I just realized it may be risky to cast consts. Consider this code:
// AtomicPtr is a good real life example of the need to cast pointers
static FOO: AtomicPtr<BigBar> = AtomicPtr::new(ptr::null_mut());
// assume this code is far away from FOO declaration above
fn do_stuff() {
// load returns *mut _
let const_ptr = FOO.load(Ordering::Relaxed) as *const BigBar;
unsafe { do_something_with_const_big_bar(const_ptr); }
}
Now imagine someone refactoring FOO by e.g. changing BigBar into SmallBar (SmallBar having smaller size in memory than BigBar) and forgetting to change the cast in do_stuff and subsequent call. There would be no compile errorbut a silent conversion. do_something_with_const_big_bar would be called and possibly read out-of-bounds memory - UB (there are other ways to UB, this is just one example).
The solution is simple - define this function:
fn ptr_mut_to_const<T>(ptr: *mut T) -> *const T {
ptr as _
}
And use it instead of raw cast.
Great, now you know how to avoid the risk but maybe it'd make sense to go further?
We could add this function and it's converse (const_to_mut) to core::ptr and have a (clippy) lint to suggest it instead of as. This would save those people who didn't read this post.

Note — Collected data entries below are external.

(** [page_is_reserved] tests the three fixed ranges in turn and asks the
    architecture last. *)
Definition in_fixed_ranges (L : layout) (bi : boot_info_t) (page : Z) : bool :=
  let page_end := wrap64 (page + PAGE_SIZE) in
  let kstart := align_down (kernel_start L) PAGE_SIZE in
  let kend := align_up (kernel_end L) PAGE_SIZE in
  let boot_info_start := align_down (boot_info_addr L) PAGE_SIZE in
  let boot_info_end := align_up (wrap64 (boot_info_addr L + sizeof_boot_info)) PAGE_SIZE in
  let map_start := align_down (memory_map bi) PAGE_SIZE in
  let map_end := align_up (wrap64 (memory_map bi + memory_map_size bi)) PAGE_SIZE in
  ranges_overlap page page_end kstart kend
  || ranges_overlap page page_end boot_info_start boot_info_end
  || ranges_overlap page page_end map_start map_end.

Definition page_is_reserved (L : layout) (bi : boot_info_t) (page : Z) : M mm bool :=
  if in_fixed_ranges L bi page then mret true
  else arch_page_table_uses_page page.

Definition add_free_page (page : Z) : M mm unit :=
  next ← gets free_pages;
  store64 page next ;;
  modify (fun s => s <| free_pages := page |>
                     <| free_page_count := wrap64 (free_page_count s + 1) |>).

(** The [for (page = last;; page -= PAGE_SIZE)] loop.  It stops at [first], which
    is reached after [(last - first) mod 2^64 / PAGE_SIZE] rounds, so that many
    plus one is enough fuel. *)
Definition range_loop (L : layout) (bi : boot_info_t) (first : Z) (page : Z) : M mm (Z + unit) :=
  reserved ← page_is_reserved L bi page;
  when (negb reserved) (add_free_page page) ;;
  mret (if bool_decide (page = first) then inr tt else inl (wrap64 (page - PAGE_SIZE))).

Definition range_fuel (first last : Z) : nat :=
  S (Z.to_nat (wrap64 (last - first) / PAGE_SIZE)).

Definition add_conventional_range (L : layout) (bi : boot_info_t) (start pages : Z) : M mm unit :=
  let first := align_up start PAGE_SIZE in
  let end_ := wrap64 (start + wrap64 (pages * PAGE_SIZE)) in
  if bool_decide (wrap64 (first + PAGE_SIZE) > end_) then mret tt
  else
    let last := align_down (wrap64 (end_ - PAGE_SIZE)) PAGE_SIZE in
    loop (range_fuel first last) (range_loop L bi first) last.

(** One round of the walk over the memory map, which goes on while
    [offset + sizeof(descriptor) <= memory_map_size]. *)
Definition init_loop (L : layout) (bi : boot_info_t) (offset : Z) : M mm (Z + unit) :=
  if bool_decide (wrap64 (offset + sizeof_boot_memory_descriptor) <= memory_map_size bi) then
    let descriptor := wrap64 (memory_map bi + offset) in
    type ← load32 descriptor;
    when (bool_decide (type = BOOT_MEMORY_TYPE_CONVENTIONAL))
      (physical_start ← load64 (descriptor + 8);
       number_of_pages ← load64 (descriptor + 24);
       add_conventional_range L bi physical_start number_of_pages) ;;
    mret (inl (wrap64 (offset + memory_descriptor_size bi)))
  else mret (inr tt).

Definition init_fuel (bi : boot_info_t) : nat :=
  S (Z.to_nat (memory_map_size bi)).

Definition init_free_pages (L : layout) (bi : boot_info_t) : M mm unit :=
  loop (init_fuel bi) (init_loop L bi) 0.

Definition alloc_page : M mm Z :=
  node ← gets free_pages;
  if bool_decide (node = 0) then mret 0
  else
    next ← load64 node;
    modify (fun s => s <| free_pages := next |>
                       <| free_page_count := wrap64 (free_page_count s - 1) |>) ;;
    mret node.

Definition free_page (page : Z) : M mm unit :=
  if negb (bool_decide (Z.land page (PAGE_SIZE - 1) = 0)) || bool_decide (page = 0)
  then panic "invalid physical page free"
  else add_free_page page.

Definition page_allocator_selftest : M mm unit :=
  first ← alloc_page;
  second ← alloc_page;
  if bool_decide (first = 0) || bool_decide (second = 0) || bool_decide (first = second)
  then panic "physical page allocator selftest failed"
  else free_page second ;; free_page first.

(** ** The abstract state: a stack of pages *)

Definition page_next (s : mm) (p : Z) : option Z := Some (word (ram s) p).

Definition free_list (s : mm) (l : list Z) : Prop :=
  lseg (page_next s) (free_pages s) l 0 /\
  Forall (fun p => p mod 4096 = 0) l /\
  free_page_count s = wrap64 (Z.of_nat (length l)).

Lemma free_list_NoDup s l : free_list s l -> NoDup l.
Proof. intros [H _]. by eapply lseg_NoDup. Qed.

What do you think? Is it worth adding to core? Is there a better way? I'm willing to make a PR if experienced Rust devs agree this is a good idea.
Apparently for *mut T to *const T, there's already an implicit coercion in place, so you don't need to use the as at all, and then you're safe for if the type changes.
For the converse, *const T to *mut T, a conversion method is quite useful in my opinion, probably as a method of *mut T. A (clippy) lint seems like a reasonable idea, too. For consistency, a *mut T to *const T method can make sense, too. After all, e.g. &String to &str converts implicitly, too, yet there's also a method for it.
It's worth noting that cast only works for Sized target types, so for ?Sized types it's still required to use as. Pointer metadata might allow us to loosen cast to actually say "has the same metadata," depending on the final shape of the feature.
So I also think it makes sense to add methods for the *mut<->*const casts.
Do people have any thoughts on the names? as_const and as_mut are the first that jump to mind to me, but it might be interesting to find a longer name for the const-to-mut version than for the other way around, to help make it stand out.
Aw man, to_bits and from_bits aren't const? That's unfortunate. And several other pointer methods are const-unstable, despite their tracking issue being closed.
Anyway, my request here: please make as_const/as_mut const.
As for names, I think as_mut is great. I'd prefer we don't try to inflate the name just to make it stand out more.
as_mut already exists. I think as_mut_ptr makes sense, which is a method we'd need to steal from *mut [T]/#![feature(slice_ptr_get)] (where IMO the name is inappropriate/confusing anyways, *mut [T] already is a mutable ptr; it comes from the slice::as_mut_ptr name). As for the inverse, for consistency then as_const_ptr. Or as_const or as_ptr could also work.
Edit: Actually, as_mut only exists for *mut T, but still IMO, the confusion potential when re-using it is somewhat high.
Edit2: For comparison, NonNull uses as_ptr and as_mut_ptr naming for conversion to *const T and *mut T. No, that's wrong, it uses as_ptr to return *mut T.
They aren't and they won't, at least for to_bits. Casting between pointers and integers is unsupportable at const-time since we cannot know at which address the object will be placed when the program is being run.
All the others can and should be const fn though, true.
I don't want to sidetrack this too much, but my use case is actually about statics. Non-const fns can't be called when initializing a static, which makes statics kinda annoying to work with (particularly in FFI contexts) (example; I know I can just use &'static _ but sometimes an API requires a usize and it'd be nice to use the right type from the beginning instead of having to cast it repeatedly; I also know this is orthogonal to this thread since you couldn't even really pass the static address to a const fn for further evaluation/casting, since that value is only known at link time and not compile time; sorry for the tangent and massive parenthetical, I just wish I could make a static usize from a static variable's address).
Anyway, I'm happy to hear it's not contentious for these proposed methods to be const.
I would guess it is indeed intended. Casting pointers with as always supports converting from any ?Sized type to any Sized type, but not to arbitrary ?Sized target types. Unsized to unsized pointer casts (with as) only work if the type of the metadata matches, which is the case if both types are containing1 slices (string slice, or any [T] size), or if both types are containing1 trait objects for the same trait (with potentially different + Send / + Sync / etc additions).
1By "containing" I mean, that the type Mutex<dyn Trait> in a pointer like *const Mutex<dyn Trait>contains a dyn Trait, and its pointer has consequently the same type of metadata. Or a struct Foo { x: [u8] } will make *const Foo have the same metadata as *const [u8], or *mut str, or other slices..
This relation is impossible to express at type level (at least with stable standard library API), so cast methods cannot support them.